_TASK BRIEF:_
Restate word for word every line from the top of the data below down through the line that holds "if val =? 0 then Some (Some b)".

_DATA SUPPLIED:_
(* ===== verification/Printf.v ===== *)
(** * Formatted printing (common/printf.c and [crec_snprintf] of builtin/stdlib.c)

    The format interpreter [vfnprintf], which sends each character to a function
    of its caller, number formatting in a buffer, and the functions that print
    into a buffer.

    A string is a list of characters with its terminating zero; a pointer into
    it is the rest of the list.  [va_list] is a list of typed arguments, as the
    caller pushed them.  [int], [long], [size_t] and pointers have 32 bits;
    CONFIG_PRINTF_LONG_IS_32BITS and CONFIG_CONSOLE_VERBOSE are parameters. *)

From stdpp Require Import sets.
From S2P Require Import Prelude Libc Util.
Import Str Util.

Module Printf.

(** ** Numbers *)

(** src/common/printf.c:40-46 [hexdigit] *)
Definition hexdigit (c : Z) : Z :=
  let c := Z.land c 0x0f in
  if 9 <? c then c + 97 - 10 else c + 48.

(** [*(--str) = c], where [str] is an index into [buf]; [None] out of bounds. *)
Definition push (c : Z) (b : list Z * Z) : option (list Z * Z) :=
  let '(buf, str) := b in
  if (0 <? str) && (str <=? Z.of_nat (length buf)) then Some (aset buf (str - 1) c, str - 1) else None.

(** src/common/printf.c:86-87 [uint64_to_str] *)
Fixpoint fixed_digits (n : nat) (val : Z) (b : list Z * Z) : option (Z * (list Z * Z)) :=
  match n with
  | O => Some (val, b)
  | S n =>
    let '(val, r) := uint64divmod val 10 in
    b ← push (48 + r) b; fixed_digits n val b
  end.

(** [fuel] is more than the number of digits; [Some None] is NULL. *)
(** src/common/printf.c:94-107 [uint64_to_str] *)
Fixpoint digits (fuel : nat) (val base : Z) (uppercase : bool) (b : list Z * Z) : option (option (list Z * Z)) :=
  match fuel with
  | O => None
  | S fuel =>
    if val =? 0 then Some (Some b)
    else if b.2 <=? 0 then Some None
    else
      let '(val, digit) := uint64divmod val base in
      b ← push (if digit <? 10 then 48 + digit else if uppercase then 65 + digit - 10 else 97 + digit - 10) b;
      digits fuel val base uppercase b
  end.

(** The string in the buffer; [None] when the buffer is overrun, [Some None]
    for NULL. *)
(** src/common/printf.c:54-110 [uint64_to_str] *)
Definition uint64_to_str (buf : list Z) (buf_len val precision base : Z) (uppercase : bool) : option (option (list Z)) :=
  if buf_len <=? 1 then Some None
  else if base <=? 1 then Some None
  else
    b ← push 0 (buf, buf_len);
    let precision' := if buf_len - 3 <? precision then buf_len - 3 else precision in
    if (buf_len - 3 <? precision) && (precision' <? 0) then Some None
    else
      '(val, b) ← fixed_digits (Z.to_nat precision') val b;
      b ← (if 0 <=? precision' then push 46 b else Some b);
      b ← (if val =? 0 then push 48 b else Some b);
      r ← digits 65 val base uppercase b;
      Some ('(buf, str) ← r; Some (drop (Z.to_nat str) buf)).

(** ** The interpreter *)

(** An argument of 32 or 64 bits, as unsigned, or a pointer with the characters
    at its address. *)
Inductive arg := Int (v : Z) | Long (v : Z) | Ptr (a : Z) (s : list Z).

(** src/common/printf.c:48-52 [PF_64BIT] *)
Definition PF_LEFT : Z := BIT 0.
Definition PF_PADZERO : Z := BIT 1.
Definition PF_SIGN : Z := BIT 2.
Definition PF_64BIT : Z := BIT 3.
Definition MAX_FORMAT : Z := 1024.
(** src/common/printf.c:29-29 [error_str] *)
Definition error_str : list Z := [69; 82; 82; 79; 82; 0].
Definition null_str : list Z := [40; 78; 85; 76; 76; 41; 0].
Definition flag (flags x : Z) : bool := bool_of_Z (Z.land flags x).

Section Interpreter.
(** CONFIG_PRINTF_LONG_IS_32BITS; the caller's function with its context, which
    returns true when it drops the character. *)
Context (long_is_32bits : bool) {S : Type} (addchar : S -> Z -> S * bool).

(** [Full] is EC_ERROR_OVERFLOW; [Mismatch] an argument that is missing or has
    another type; [Crash] a read behind the format, a buffer overrun or a failed
    ASSERT; [Fuel] a loop that goes on. *)
Inductive outcome (A : Type) := Go (a : A) | Full (s : S) | Mismatch | Crash | Fuel.
Arguments Go {A}. Arguments Full {A}. Arguments Mismatch {A}. Arguments Crash {A}. Arguments Fuel {A}.
Definition bind {A B} (x : outcome A) (f : A -> outcome B) : outcome B :=
  match x with Go a => f a | Full s => Full s | Mismatch => Mismatch | Crash => Crash | Fuel => Fuel end.
Notation "x <~ e ; k" := (bind e (fun x => k)) (at level 20, e at level 100, k at level 200, right associativity).
Notation "' p <~ e ; k" := (bind e (fun x => let p := x in k))
  (at level 20, p pattern, e at level 100, k at level 200, right associativity).

Definition emit (c : Z) (s : S) : outcome S :=
  let '(s, dropped) := addchar s c in if dropped then Full s else Go s.
(** [c = *format++]. *)
Definition fetch (format : list Z) : outcome (Z * list Z) :=
  match format with [] => Crash | c :: format => Go (c, format) end.

(** [va_arg] with the types [int], [uint32_t], [uint64_t] and [void *]. *)
Definition va_u32 (args : list arg) : outcome (Z * list arg) :=
  match args with Int v :: args => Go (v, args) | _ => Mismatch end.
Definition va_int (args : list arg) : outcome (Z * list arg) :=
  '(v, args) <~ va_u32 args; Go (s32 v, args).
Definition va_u64 (args : list arg) : outcome (Z * list arg) :=
  match args with Long v :: args => Go (v, args) | _ => Mismatch end.
Definition va_ptr (args : list arg) : outcome (Z * list Z * list arg) :=
  match args with Ptr a s :: args => Go (a, s, args) | _ => Mismatch end.

(** *** Flags, width and precision

    [c] is the current character and [format] the rest. *)

(** src/common/printf.c:304-314 [vfnprintf] *)
Fixpoint parse_flags (format : list Z) (c flags : Z) : outcome (Z * list Z * Z) :=
  if (c =? 45) || (c =? 43) then
    let flags := if c =? 45 then Z.lor flags PF_LEFT else flags in
    let flags := if c =? 43 then Z.lor flags PF_SIGN else flags in
    match format with [] => Crash | c :: format => parse_flags format c flags end
  else Go (c, format, flags).
(** src/common/printf.c:317-320 [vfnprintf] *)
Fixpoint parse_zeros (format : list Z) (c flags : Z) : outcome (Z * list Z * Z) :=
  if c =? 48 then
    match format with [] => Crash | c :: format => parse_zeros format c (Z.lor flags PF_PADZERO) end
  else Go (c, format, flags).
(** src/common/printf.c:328-331 [vfnprintf] *)
Fixpoint parse_number (format : list Z) (c n : Z) : outcome (Z * list Z * Z) :=
  if (48 <=? c) && (c <=? 57) then
    match format with [] => Crash | c' :: format => parse_number format c' (s32 (10 * n + c - 48)) end
  else Go (c, format, n).
(** src/common/printf.c:323-332 [vfnprintf] *)
Definition parse_count (format : list Z) (c : Z) (args : list arg) : outcome (Z * list Z * Z * list arg) :=
  if c =? 42 then
    '(n, args) <~ va_int args;
    '(c, format) <~ fetch format; Go (c, format, n, args)
  else '(c, format, n) <~ parse_number format c 0; Go (c, format, n, args).

(** *** Output of a field *)

Fixpoint pad (n : nat) (c : Z) (s : S) : outcome S :=
  match n with O => Go s | Datatypes.S n => s <~ emit c s; pad n c s end.
(** src/common/printf.c:529-532 [vfnprintf] *)
Fixpoint put_chars (precision : nat) (vstr : list Z) (s : S) : outcome S :=
  match precision with
  | O => Go s
  | Datatypes.S precision =>
    if deref vstr =? 0 then Go s else s <~ emit (deref vstr) s; put_chars precision (next vstr) s
  end.

(** [sign] is zero, '-' or '+'. *)
(** src/common/printf.c:481-541 [vfnprintf] *)
Definition put_field (flags pad_width precision sign : Z) (vstr : list Z) (s : S) : outcome S :=
  let '(vlen, precision) :=
    if precision <? 0 then let vlen := strlen vstr in (vlen, Z.max vlen pad_width)
    else (strnlen vstr (Z.to_nat precision), precision) in
  let vlen := if bool_of_Z sign then vlen + 1 else vlen in
  let fill := Z.to_nat (pad_width - vlen) in
  '(sign, s) <~
    (if negb (flag flags PF_LEFT) then
       '(sign, s) <~
         (if bool_of_Z sign && flag flags PF_PADZERO then s <~ emit sign s; Go (0, s) else Go (sign, s));
       s <~ pad fill (if flag flags PF_PADZERO then 48 else 32) s; Go (sign, s)
     else Go (sign, s));
  s <~ (if bool_of_Z sign then emit sign s else Go s);
  s <~ put_chars (Z.to_nat precision) vstr s;
  if flag flags PF_LEFT then pad fill 32 s else Go s.

(** *** Conversions *)

(** The length modifier; [None] for an error. *)
(** src/common/printf.c:379-415 [vfnprintf] *)
Definition parse_length (format : list Z) (c flags : Z) : outcome (option (Z * list Z * Z)) :=
  if c =? 108 then
    '(c, format) <~ fetch format;
    '(c, format, flags) <~
      (if c =? 108 then '(c, format) <~ fetch format; Go (c, format, Z.lor flags PF_64BIT)
       else Go (c, format, flags));
    if negb long_is_32bits && negb (flag flags PF_64BIT) then Go None else Go (Some (c, format, flags))
  else if c =? 122 then '(c, format) <~ fetch format; Go (Some (c, format, flags))
  else Go (Some (c, format, flags)).

(** [v] is zero-extended from 32 bits unless the flag PF_64BIT is set. *)
(** src/common/printf.c:435-451 [vfnprintf] *)
Definition sign_of (v flags : Z) : Z * Z :=
  if flag flags PF_64BIT then
    if swrap 64 v <? 0 then (45, if v =? 2 ^ 63 then v else u64 (- v))
    else (if flag flags PF_SIGN then 43 else 0, v)
  else
    if s32 v <? 0 then (45, if v =? 2 ^ 31 then v else u64 (- s32 v))
    else (if flag flags PF_SIGN then 43 else 0, v).

(** The value, and [c], which a pointer turns into -1. *)
(** src/common/printf.c:417-428 [vfnprintf] *)
Definition take_value (c flags : Z) (args : list arg) : outcome (Z * Z * list arg) :=
  if c =? 112 then '(a, _, args) <~ va_ptr args; Go (-1, a, args)
  else if flag flags PF_64BIT then '(v, args) <~ va_u64 args; Go (c, v, args)
  else '(v, args) <~ va_u32 args; Go (c, v, args).

(** The sign, the value and the base; [None] for a bad specifier. *)
(** src/common/printf.c:430-466 [vfnprintf] *)
Definition convert (c v flags : Z) : option (Z * Z * Z) :=
  if ((c =? 105) && long_is_32bits) || (c =? 100) then let '(sign, v) := sign_of v flags in Some (sign, v, 10)
  else if (c =? 117) || (c =? 84) then Some (0, v, 10)
  else if (c =? 88) || (c =? 120) then Some (0, v, 16)
  else if c =? -1 then Some (0, v, 16)
  else None.

Definition intbuf : list Z := replicate 34 0.
(** src/common/printf.c:365-479 [vfnprintf] *)
Definition number_field (format : list Z) (c flags pad_width precision : Z) (args : list arg) (s : S)
    : outcome (list Z * list arg * S) :=
  r <~ parse_length format c flags;
  match r with
  | None => Go (error_str, args, s)
  | Some (c, format, flags) =>
    '(c', v, args) <~ take_value c flags args;
    match convert c' v flags with
    | None => Go (error_str, args, s)
    | Some (sign, v, base) =>
      match uint64_to_str intbuf 34 v precision base (c' =? 88) with
      | Some (Some vstr) => s <~ put_field flags pad_width (-1) sign vstr s; Go (format, args, s)
      | _ => Crash
      end
    end
  end.

Definition bad_count (n : Z) : bool := (n <? 0) || (MAX_FORMAT <? n).

(** The precision, -1 without one, and whether it is out of range. *)
(** src/common/printf.c:340-358 [vfnprintf] *)
Definition parse_precision (format : list Z) (c : Z) (args : list arg)
    : outcome (Z * list Z * Z * bool * list arg) :=
  if c =? 46 then
    '(c, format) <~ fetch format;
    '(c, format, precision, args) <~ parse_count format c args;
    Go (c, format, precision, bad_count precision, args)
  else Go (c, format, -1, false, args).

(** What follows a percent sign and the character [c]. *)
(** src/common/printf.c:304-541 [vfnprintf] *)
Definition field (format : list Z) (c : Z) (args : list arg) (s : S) : outcome (list Z * list arg * S) :=
  '(c, format, flags) <~ parse_flags format c 0;
  '(c, format, flags) <~ parse_zeros format c flags;
  '(c, format, pad_width, args) <~ parse_count format c args;
  if bad_count pad_width then Go (error_str, args, s)
  else
    '(c, format, precision, bad, args) <~ parse_precision format c args;
    if bad then Go (error_str, args, s)
    else if c =? 115 then
      '(a, vstr, args) <~ va_ptr args;
      s <~ put_field flags pad_width precision 0 (if a =? 0 then null_str else vstr) s; Go (format, args, s)
    else number_field format c flags pad_width precision args s.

_FINISHED TASK:_
(* ===== verification/Printf.v ===== *)
(** * Formatted printing (common/printf.c and [crec_snprintf] of builtin/stdlib.c)

    The format interpreter [vfnprintf], which sends each character to a function
    of its caller, number formatting in a buffer, and the functions that print
    into a buffer.

    A string is a list of characters with its terminating zero; a pointer into
    it is the rest of the list.  [va_list] is a list of typed arguments, as the
    caller pushed them.  [int], [long], [size_t] and pointers have 32 bits;
    CONFIG_PRINTF_LONG_IS_32BITS and CONFIG_CONSOLE_VERBOSE are parameters. *)

From stdpp Require Import sets.
From S2P Require Import Prelude Libc Util.
Import Str Util.

Module Printf.

(** ** Numbers *)

(** src/common/printf.c:40-46 [hexdigit] *)
Definition hexdigit (c : Z) : Z :=
  let c := Z.land c 0x0f in
  if 9 <? c then c + 97 - 10 else c + 48.

(** [*(--str) = c], where [str] is an index into [buf]; [None] out of bounds. *)
Definition push (c : Z) (b : list Z * Z) : option (list Z * Z) :=
  let '(buf, str) := b in
  if (0 <? str) && (str <=? Z.of_nat (length buf)) then Some (aset buf (str - 1) c, str - 1) else None.

(** src/common/printf.c:86-87 [uint64_to_str] *)
Fixpoint fixed_digits (n : nat) (val : Z) (b : list Z * Z) : option (Z * (list Z * Z)) :=
  match n with
  | O => Some (val, b)
  | S n =>
    let '(val, r) := uint64divmod val 10 in
    b ← push (48 + r) b; fixed_digits n val b
  end.

(** [fuel] is more than the number of digits; [Some None] is NULL. *)
(** src/common/printf.c:94-107 [uint64_to_str] *)
Fixpoint digits (fuel : nat) (val base : Z) (uppercase : bool) (b : list Z * Z) : option (option (list Z * Z)) :=
  match fuel with
  | O => None
  | S fuel =>
    if val =? 0 then Some (Some b)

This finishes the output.